Por outro lado, não é aceitável trazer à colação, em sede de IRC, o disposto no art.º80.º do Código do IVA, como faz a Fazenda Pública.

Com efeito, na redacção então vigente (1999), dispunha tal preceito: “Salvo prova em contrário, presumem-se adquiridos os bens que se encontrarem em qualquer dos locais em que o contribuinte exerce a sua actividade e presumem-se transmitidos os bens adquiridos, importados ou produzidos que não se encontrarem em qualquer desses locais”.

Esse art.º80.º do Código do IVA, conjugava-se com o anterior art.º79.º do mesmo Código, cujo n.º1 estabelecia: “Sempre que necessário, poderão os funcionários encarregados da fiscalização proceder à inventariação das existências físicas de qualquer estabelecimento”.

Ou seja, constatada em acção de fiscalização, desconformidade entre o resultado apurado por contagem das existências físicas (inventário físico) com os elementos reflectidos no inventário espelhado nas demonstrações financeiras da entidade inspeccionada (registo de inventário), presumem-se adquiridos os bens encontrados não reflectidos no registo do inventário e transmitidos os bens adquiridos, importados ou produzidos, reflectidos no registo do inventário e não encontrados.

Se o sujeito passivo procedia ao abate de existências e não procedia a ajustamentos no registo de inventário, em caso de fiscalização constatava-se a desconformidade e os bens em falta no inventário físico presumiam-se transmitidos para efeitos de IVA, cabendo ao sujeito passivo, nos termos gerais de direito (cf. art.º350.º, do Código Civil), o ónus de ilidir a presunção para evitar a sujeição ao imposto (cf. art.º1.º, n.º1 alínea a), do Código do IVA e ).

Assim, mesmo no domínio do IVA, a citada norma do art.º80.º do respectivo Código, não legitimava a Administração tributária a prevalecer-se da presunção dele decorrente fora das situações aí expressamente contempladas e, nomeadamente, em situações como a dos autos, em que o próprio sujeito passivo registou contabilisticamente, como perda extraordinária, o abate das existências que declarou ter levado a efeito.

Cremos ser esse, aliás, o alcance do Ofício-circulado n.º35264, de 24/10/1986, da Direcção de Serviços do IVA, de que a Fazenda Pública também se socorre para justificar a propugnada exigência de comunicação prévia da intenção do abate de existências, ao considerar que os sujeitos passivos terão vantagens em ter na sua posse elementos justificativos das faltas ou perdas das suas existências, das mercadorias destruídas ou inutilizadas, como forma segura de ilidir a presunção prevista no art.º80.º do CIVA.

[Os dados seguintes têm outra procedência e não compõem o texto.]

(* ===== verification/Exec.v ===== *)
(** * Exec: running a program file (exec.c, and [loaduvm] of vm.c)

    [path] and the strings of [argv] are lists of characters without the final
    NUL. *)

From S2P Require Import Prelude State Strings Lock Console Kalloc Vm Bio Log Inode Devs Fs.

Definition ELF_MAGIC : Z := 0x464C457F.
Definition ELF_PROG_LOAD : Z := 1.

(** The fields of [struct elfhdr] (52 bytes) and [struct proghdr] (32 bytes)
    that the code uses. *)
Definition ELFHDRSIZE : Z := 52.
Definition PROGHDRSIZE : Z := 32.
Record elfhdr := mkElfhdr { elf_magic : Z; elf_entry : Z; elf_phoff : Z; elf_phnum : Z }.
Definition elfhdr_get (d : list Z) : elfhdr := mkElfhdr (get32 0 d) (get32 24 d) (get32 28 d) (get16 44 d).
Record proghdr := mkProghdr {
  ph_type : Z; ph_off : Z; ph_vaddr : Z; ph_filesz : Z; ph_memsz : Z }.
Definition proghdr_get (d : list Z) : proghdr :=
  mkProghdr (get32 0 d) (get32 4 d) (get32 8 d) (get32 16 d) (get32 20 d).

Section Ops.
Context `{WaitBound} `{KernEnd} `{KernData}.

(** The loop of [loaduvm]: 0, or -1 if the file is too short. *)
Fixpoint loaduvm_loop (fuel : nat) (pgdir addr : Z) (ip : nat) (offset sz i : Z) : K Z :=
  if i <? sz then
    match fuel with
    | O => nofuel
    | S fuel' =>
        r ← walkpgdir pgdir (u32 (addr + i)) false;
        match r with
        | None => panic "loaduvm: address should exist"
        | Some q =>
            pte ← get_pte q;
            let pa := PTE_ADDR pte in
            let n := if sz - i <? PGSIZE then sz - i else PGSIZE in
            dst ← P2V pa;
            b ← readi ip (u32 (offset + i)) n;
            write_page dst 0 b.1 ;;
            if negb (b.2 =? n) then mret (-1) else
            loaduvm_loop fuel' pgdir addr ip offset sz (i + PGSIZE)
        end
    end
  else mret 0.
Definition loaduvm (pgdir addr : Z) (ip : nat) (offset sz : Z) : K Z :=
  if negb (addr mod PGSIZE =? 0) then panic "loaduvm: addr must be page aligned" else
  loaduvm_loop (Z.to_nat ((sz + PGSIZE - 1) / PGSIZE)) pgdir addr ip offset sz 0.

(** The loop over the program headers: the new size, or nothing if the code goes
    to [bad]. *)
Fixpoint exec_load (n : nat) (pgdir : Z) (ip : nat) (off sz : Z) : K (option Z) :=
  match n with
  | O => mret (Some sz)
  | S n' =>
      r ← readi ip (u32 off) PROGHDRSIZE;
      if negb (r.2 =? PROGHDRSIZE) then mret None else
      let ph := proghdr_get r.1 in
      let off' := s32 (off + PROGHDRSIZE) in
      if negb (ph_type ph =? ELF_PROG_LOAD) then exec_load n' pgdir ip off' sz else
      if ph_memsz ph <? ph_filesz ph then mret None else
      if u32 (ph_vaddr ph + ph_memsz ph) <? ph_vaddr ph then mret None else
      sz ← allocuvm pgdir sz (u32 (ph_vaddr ph + ph_memsz ph));
      if sz =? 0 then mret None else
      if negb (ph_vaddr ph mod PGSIZE =? 0) then mret None else
      e ← loaduvm pgdir (ph_vaddr ph) ip (ph_off ph) (ph_filesz ph);
      if e <? 0 then mret None else
      exec_load n' pgdir ip off' sz
  end.

(** The loop that pushes the argument strings: the final [sp] and the entries of
    [ustack] from index 3 on. *)
Fixpoint exec_push (pgdir : Z) (argv : list (list Z)) (argc sp : Z) : K (option (Z * list Z)) :=
  match argv with
  | [] => mret (Some (sp, []))
  | a :: argv' =>
      if argc >=? MAXARG then mret None else
      let sp := Z.land (u32 (sp - (Z.of_nat (length a) + 1))) (u32 (Z.lnot 3)) in
      e ← copyout pgdir sp (a ++ [0]);
      if e <? 0 then mret None else
      r ← exec_push pgdir argv' (argc + 1) sp;
      match r with
      | None => mret None
      | Some (sp', u) => mret (Some (sp', sp :: u))
      end
  end.

(** The part of a path after its last slash. *)
Fixpoint last_elem (last s : list Z) : list Z :=
  match s with
  | [] => last
  | c :: s' => last_elem (if c =? SLASH then s' else last) s'
  end.

Definition exec_bad (pgdir : Z) (ip : option nat) : K Z :=
  when (negb (pgdir =? 0)) (freevm pgdir) ;;
  match ip with Some i => iunlockput i ;; end_op | None => mret tt end ;;
  mret (-1).

(** From the second [allocuvm] on, after the file is closed. *)
Definition exec_stack (path : list Z) (argv : list (list Z)) (elf : elfhdr) (pgdir sz : Z) : K Z :=
  let sz := PGROUNDUP sz in
  sz ← allocuvm pgdir sz (u32 (sz + 2 * PGSIZE));
  if sz =? 0 then exec_bad pgdir None else
  clearpteu pgdir (sz - 2 * PGSIZE) ;;
  r ← exec_push pgdir argv 0 sz;
  match r with
  | None => exec_bad pgdir None
  | Some (sp, u) =>
      let argc := Z.of_nat (length argv) in
      let ustack := 0xffffffff :: argc :: u32 (sp - (argc + 1) * 4) :: u ++ [0] in
      let sp := u32 (sp - (3 + argc + 1) * 4) in
      e ← copyout pgdir sp (flat_map (le_put 4) ustack);
      if e <? 0 then exec_bad pgdir None else
      i ← curproc;
      p ← get_proc i;
      name ← deref (safestrcpy (p_name p) (last_elem path path ++ [0]) 16);
      upd_proc i (set_p_name name) ;;
      let oldpgdir := p_pgdir p in
      upd_proc i (λ p, set_p_tf (set_tf_esp sp (set_tf_eip (elf_entry elf) (p_tf p))) (set_p_sz sz (set_p_pgdir pgdir p))) ;;
      switchuvm (Some i) ;;
      freevm oldpgdir ;;
      mret 0
  end.

Definition exec (path : list Z) (argv : list (list Z)) : K Z :=
  begin_op ;;
  o ← namei path;
  match o with
  | None => end_op ;; cprintf (str "exec: fail" ++ [NL]) [] ;; mret (-1)
  | Some ip =>
      ilock ip ;;
      r ← readi ip 0 ELFHDRSIZE;
      if negb (r.2 =? ELFHDRSIZE) then exec_bad 0 (Some ip) else
      let elf := elfhdr_get r.1 in
      if negb (elf_magic elf =? ELF_MAGIC) then exec_bad 0 (Some ip) else
      pgdir ← setupkvm;
      if pgdir =? 0 then exec_bad 0 (Some ip) else
      l ← exec_load (Z.to_nat (elf_phnum elf)) pgdir ip (s32 (elf_phoff elf)) 0;
      match l with
      | None => exec_bad pgdir (Some ip)
      | Some sz => iunlockput ip ;; end_op ;; exec_stack path argv elf pgdir sz
      end
  end.
End Ops.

Em qualquer caso, as circulares administrativas emanadas pela Administração tributária são vinculativas apenas para os respectivos serviços, não podendo os procedimentos fixados por instrumentos de direito circulatório derrogar o princípio da legalidade tributária [cf. Acórdão do TCA Sul, de 24/04/2007, proferido no proc.º01704/07].

Com pertinência, escreve Freitas Pereira, “Fiscalidade”, Almedina 2ª edição, a pág.179: «…importa, desde já, clarificar que se costumam distinguir em função dos seus destinatários, os regulamentos internos e os regulamentos externos, consoante obriguem unicamente os agentes administrativos a quem são dirigidos, dentro da disciplina hierárquica a que os mesmos estão obrigados e no âmbito da gestão normal de um determinado departamento, ou vinculem igualmente os particulares, no âmbito dos poderes executivos conferidos à administração por uma lei.
Ora, só o regulamento externo pode ser fonte de direito fiscal. Os regulamentos internos – que normalmente tomam a forma de despachos, instruções ou circulares ou ofícios circulares – não obrigam os particulares e não têm que ser tomados em conta pelos tribunais».

Concluindo, não tendo a Recorrente demonstrado a fonte legal da exigência de comunicação prévia à Administração tributária da intenção de proceder ao abate das existências obsoletas ou em perda de valor, não pode, unicamente por esse fundamento, desconsiderar fiscalmente a correspondente perda extraordinária que o sujeito passivo fez reflectir na sua contabilidade e declaração, não incorrendo em erro de julgamento a sentença recorrida que no mesmo sentido o entendeu.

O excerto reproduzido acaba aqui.